Pornographer argues to overturn conviction

Man insists juror biased by professional tie to U.S. prosecutor

March 28, 2009|By Tricia Bishop | Tricia Bishop,

A child pornographer argued Friday that his conviction should be overturned because he says a juror did not disclose a professional relationship with a federal prosecutor and then sent the man a fawning e-mail mentioning the case during the November trial.

"On jury duty this week up in Baltimore. Federal case - child porn etc. .. loving life (sarcasm). You guys do not get near the credit you deserve for what you do!..." certified public accountant - and juror No. 1 - Greg Schuessler wrote to Assistant U.S. Attorney Michael Leotta, who is not associated with the pornography case, before going on to talk about an invoice mix up.

Schuessler's staff prepares taxes for a nonprofit Leotta works with. He said he did not know that Leotta was a federal attorney when he sent the e-mail, and Leotta said he did not know Schuessler was serving on a jury. The attorney notified the "professional responsibility officer" within the U.S. Attorney's Office of the e-mail shortly after receiving it Nov. 17.

That same day, defendant Christopher Jude Blauvelt, 39, was found guilty of sexually exploiting a minor, producing child porn and distributing cocaine to teenagers. Evidence presented at the five-day trial showed he videotaped intercourse with a 14-year-old girl in January 2007 and gave her and a boy cocaine starting in late 2006.

In a motion for a new trial filed in U.S. District Court, an attorney for Blauvelt claims Schuessler's "deferential attitude" shows that the accountant had to vote guilty or risk his contract with Leotta.

But Schuessler said during Friday's hearing that he was "blown away" by how a courtroom works, and he expressed his sincere appreciation for legal personnel. He said that his only prior experience with the legal system was watching television shows like Boston Legal.

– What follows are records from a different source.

Lemma create_status_post configs x : wp (create_status L SL h configs) (yields (fun s => storer_ok (fst s))) x.
Proof.
  unfold create_status. eapply (wp_yields_bind _ _ storer_ok); [unfold Main.CreateUnitStorer; apply (sl_storage L m SL)|].
  intros st x1 Hst. eapply wp_yields_bind; [by apply total_yields, newClientStatus_total|]. intros holder x2 _.
  eapply wp_yields_bind; [by apply total_yields, newClientStatus_total|]. done.
Qed.

Lemma client_status_laws st name : storer_ok st -> StatusHandlerLaws (client_status L h st name).
Proof. intros [Hput _]. apply hoist_status_laws; [apply zoom_preserving|]. by apply Status.status_interface_laws. Qed.

Lemma erc20_total y sh a b : StatusHandlerLaws sh -> total (erc20_BalanceOf SL h y sh a b).
Proof.
  intros Hsh. unfold erc20_BalanceOf. apply total_zoom. unfold EthClient.holder_BalanceOf, EthClient.erc20_wrapper_BalanceOf.
  pose proof (sh_total_AddIntMetric (c := sh)).
  assert (forall c acc, total (Bindings.GenericErc20_BalanceOf (NewBoundContract SL y c (GenericErc20ABI SL)) acc)).
  { intros c acc. apply call_total; [apply (sl_bound L m SL)|output]. }
  solve_total.
Qed.

Lemma connect_post configs st x : ConfigLaws (Configs.GeneralConfig configs) -> storer_ok st ->
  wp (connect L SL h configs st) (yields (fun args => Outside L m args /\ (contract_quorum_fits SL -> quorum_answered args) /\ Args_Configs args = configs)) x.
Proof.
  intros Hcfg Hst. unfold connect. case_match; [done|]. eapply (wp_yields_bind _ _ NodeLaws); [apply (sl_proxy L m SL)|]. intros proxy x1 Hproxy.
  eapply wp_yields_bind; [apply total_yields, (sl_dial L m SL)|]. intros y x2 _.
  eapply wp_yields_bind; [apply pure_yields|]. intros ms x3 Hms. unfold Bindings.NewBridge, Bindings.bindBridge in Hms.
  destruct (abi_JSON SL (BridgeABI SL)); [done|]. injection Hms as <-.
  eapply wp_yields_bind; [by apply total_yields|]. intros [] x4 _. eapply wp_yields_bind; [apply pure_yields|]. intros mar x5 _.
  eapply (wp_yields_bind _ _ MessengerLaws). { unfold Main.buildNetMessenger. repeat (case_match; [|done]). apply (sl_messenger L m SL). }
  intros mes x6 Hmes. cbn [EthClient.wrapper_checkArgs negb]. eapply wp_yields_bind; [apply pure_yields|]. intros [] x7 _. apply wp_ret.
  pose proof (client_status_laws st EthClientStatusHandlerName Hst). pose proof (client_status_laws st MultiversXClientStatusHandlerName Hst).
  split; [|split; [intros Hq w [= <-]; apply wrapper_quorum; [apply _|apply _|]; intros params x8; apply Hq|done]].
  destruct Hst as [Hput Hget]. split; cbn; try apply _; try done; intros; simplify_eq; try done; [apply wrapper_laws; apply _|by apply erc20_total|apply (sl_roles L m SL)].
Qed.

Lemma prepare_post ctx x : wp (prepare L SL h ctx) (yields (fun r => Outside L m (fst r) /\ (contract_quorum_fits SL -> quorum_answered (fst r)))) x.
Proof.
  unfold prepare. eapply wp_yields_bind; [apply load_configs_post|]. intros configs x1 Hcfg.
  eapply wp_yields_bind; [apply create_status_post|]. intros [st holder] x2 Hst.
  eapply wp_yields_bind; [by apply connect_post|]. intros args x3 (Ho & Hq & _). done.
Qed.

(** ** The start *)

Lemma web_server_total configs : total (start_web_server L SL h configs).
Proof.
  intros b. unfold wp, start_web_server.
  destruct (Main.StartWebServer_spec (ErrNilFacadeHandler SL) (ErrNilHttpServer SL) (NewResponseLoggerMiddleware SL) (NewSourceThrottler SL)
    (NewGlobalThrottler SL) (handler_metrics L) (lib_order L) (lib_order L) configs (Some (holder_now h)) b) as (r & -> & _). done.
Qed.

(** What a relayer that was started satisfies. *)
Definition up (s : started (X := X) (T := T) (P := P) (A := A) (W := W) (CacheConfig := CacheConfig) (DBConfig := DBConfig)) (b : bridgeState X) : Prop :=
  Outside L m (st_args s) /\ (contract_quorum_fits SL -> quorum_answered (st_args s)) /\ checkArgsEthereumToMultiversXBridge (st_args s) = None /\ made L m (st_args s) (st_components s) /\
  Some (ClosableClient false) ∉ closableHandlers b.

"This whole process is fascinating to me, from start to finish," he said, adding that he is used to spending his days with attorneys who earn $400 to $500 per hour for what seems like pushing paper.

He also said the e-mail was flattery heavy because he was embarrassed about a business mistake he had made and didn't want Leotta to think he was "too much of a knucklehead."

Maryland's U.S. Attorney Rod J. Rosenstein said there is no basis to overturn the conviction. U.S. District Court Judge William D. Quarles gave Blauvelt's attorney two weeks to submit any further arguments on the issue.

Blauvelt faces a maximum of 30 years in prison, but his sentencing has repeatedly been postponed.